Report each line of the records below that uses the word "exact".
----- Records to use
Lemma batch_loop_unawaited fuel pool h self ai n i addrs w :
  pool_covers pool → i + length addrs = n →
  (∀ va, va ∈ addrs → ∃ pa, lookup_pg_table h self va = Ret pa) →
  (∀ va, last addrs = Some va → lookup_pg_table h self va = Ret None) →
  size (allocated w) + length addrs ≤ mem_pages →
  ∃ res w', batch_read_loop fuel pool h self ai n i addrs w = Ret (res, w') ∧
    Forall2 (handed_out h self w w') addrs res ∧ only_unsignaled_added w w' ∧ allocated w ⊆ allocated w'.
Proof.
  intros Hc. revert i w. induction addrs as [|va addrs IH]; intros i w Hn Hlk Hlast Hsz.
  { exists [], w. split_and!; [done|constructor|by apply only_unsignaled_same|done]. }
  cbn [batch_read_loop length] in *.
  destruct (Hlk va) as [pa Epa]; [apply list_elem_of_here|]. rewrite Epa.
  assert (Hlk' : ∀ va, va ∈ addrs → ∃ pa, lookup_pg_table h self va = Ret pa) by (intros; apply Hlk; by right).
  assert (Hlast' : ∀ va, last addrs = Some va → lookup_pg_table h self va = Ret None).
  { intros v Hv. apply Hlast. destruct addrs; [done|exact Hv]. }
  unfold mbind at 1, io_bind at 1, lift at 1. destruct pa as [pa|].
  - destruct addrs as [|va2 addrs]; [by rewrite (Hlast va eq_refl) in Epa|].
    destruct (alloc_page_ok PMEM_GFP_HIGHUSER w) as (p & w1 & E1 & Hp & Ha1 & _ & _ & _ & _ & Hq1); [lia|].
    rewrite (io_bind_run _ _ _ _ _ E1). cbv zeta. destruct (current_cpu_ok w1) as (c & Ec & _).
    rewrite (io_bind_run _ _ _ _ _ Ec). destruct (Hc w1 c Ec) as (conn & ->).
    destruct (mr_new_from_raw_ok (qp_ctx (dc conn)) (pmem_page_to_virt p) 4096) as (mr & Emr & _).
    unfold mbind at 1, io_bind at 1, lift at 1, unwrap at 1. rewrite Emr.
    unfold mbind at 1, io_bind at 1, lift at 1, unwrap at 1. cbn [length] in *.
    rewrite (proj2 (Nat.eqb_neq i (n - 1))) by lia.
    destruct (post_unsignaled_ok conn ai mr pa w1) as (r & w2 & E2 & Ha2 & Hu2).
    rewrite (io_bind_run _ _ _ _ _ E2). unfold mbind at 1, io_bind at 1, mret at 1, io_ret at 1.
    destruct (IH (S i) w2) as (res & w' & E' & Hres & Hu & Hsub); [lia|done|done| |].
    { rewrite Ha2, Ha1, size_union by set_solver. rewrite size_singleton. lia. }
    rewrite (io_bind_run _ _ _ _ _ E'). exists (Some p :: res), w'. rewrite Ha2, Ha1 in Hsub.
    split_and!; [done| | |set_solver].
    + constructor; [right; exists pa, p; set_solver|].
      eapply Forall2_impl; [exact Hres|]. intros v r' Hv. eapply handed_out_mono; [|exact Hv]. set_solver.
    + eapply only_unsignaled_trans; [by apply only_unsignaled_same|]. by eapply only_unsignaled_trans.
  - destruct (IH (S i) w) as (res & w' & E' & Hres & Hu & Hsub); [lia|done|done|lia|].
    rewrite (io_bind_run _ _ _ _ _ E'). exists (None :: res), w'. split_and!; [done| |done|done].
    constructor; [by left|done].
Qed.

(** A batch whose last address is unmapped is not waited for: the only request
    that would be signaled is not made, and the pages of the other addresses are
    handed out although no completion has been seen, nor will be reported, for
    any of their reads. *)
Theorem batch_unmapped_end_unawaited fuel pool h self ai addrs va w :
  pool_covers pool → (∀ v, v ∈ addrs → ∃ pa, lookup_pg_table h self v = Ret pa) →
  lookup_pg_table h self va = Ret None → size (allocated w) + length addrs < mem_pages →
  ∃ res w', batch_read_remote_pages fuel pool h self (addrs ++ [va]) ai w = Ret (res, w') ∧
    Forall2 (handed_out h self w w') (addrs ++ [va]) res ∧ only_unsignaled_added w w'.
Proof.
  intros Hc Hlk Hva Hsz. unfold batch_read_remote_pages.
  destruct (batch_loop_unawaited fuel pool h self ai (length (addrs ++ [va])) 0 (addrs ++ [va]) w)
    as (res & w' & E & Hres & Hu & _); [done|done| | | |by exists res, w'].
  - intros v Hv. apply elem_of_app in Hv as [Hv|Hv]; [by apply Hlk|].
    apply list_elem_of_singleton in Hv as ->. by exists None.
  - intros v. rewrite last_snoc. by intros [= <-].
  - rewrite length_app. cbn. lia.
Qed.
End UnawaitedBatch.

(** A VMA of fourteen pages *)
Lemma eager_fetch_covers_vma_witness :
  ∃ batches,
    eager_fetch_vma (W := ref_machine) (x86 := x86_reference) (λ _ _ _ _ w, Ret (0%Z, w)) ref_fuel ref_pool two_pages.1 ref_child
      (mkVMADescriptor (8388608, 8445952) 3 9 false)%Z 0 ref_ai (mkEagerState 0 ∅) ref_boot =
    run_batches (fetch_batch (W := ref_machine) (x86 := x86_reference) (λ _ _ _ _ w, Ret (0%Z, w)) ref_fuel ref_pool two_pages.1 ref_child 0 ref_ai)
      batches (mkEagerState 0 ∅) ref_boot ∧
    Forall (λ b, 1 ≤ length b ≤ 12) batches ∧ StronglySorted Z.lt (concat batches) ∧
    (8388608%Z ∈ concat batches) ∧ (8441856%Z ∈ concat batches) ∧ ¬ (8445952%Z ∈ concat batches).
Proof.
  destruct (eager_fetch_covers_vma (W := ref_machine) (x86 := x86_reference) (λ _ _ _ _ w, Ret (0%Z, w))
    ref_fuel ref_pool two_pages.1 ref_child (mkVMADescriptor (8388608, 8445952) 3 9 false)%Z 0 ref_ai
    (mkEagerState 0 ∅)) as (batches & E & Hl & Hs & Hin); [cbn; lia|unfold is_u64; cbn; lia|].
  exists batches. split; [apply E|]. split; [exact Hl|]. split; [exact Hs|]. split; [|split].
  - apply Hin. cbn. split; [lia|]. by exists 0%Z.
  - apply Hin. cbn. split; [lia|]. by exists 13%Z.
  - rewrite Hin. cbn. lia.
Defined.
----------
**Task answer:**
  { intros v Hv. apply Hlast. destruct addrs; [done|exact Hv]. }
      eapply Forall2_impl; [exact Hres|]. intros v r' Hv. eapply handed_out_mono; [|exact Hv]. set_solver.
  exists batches. split; [apply E|]. split; [exact Hl|]. split; [exact Hs|]. split; [|split].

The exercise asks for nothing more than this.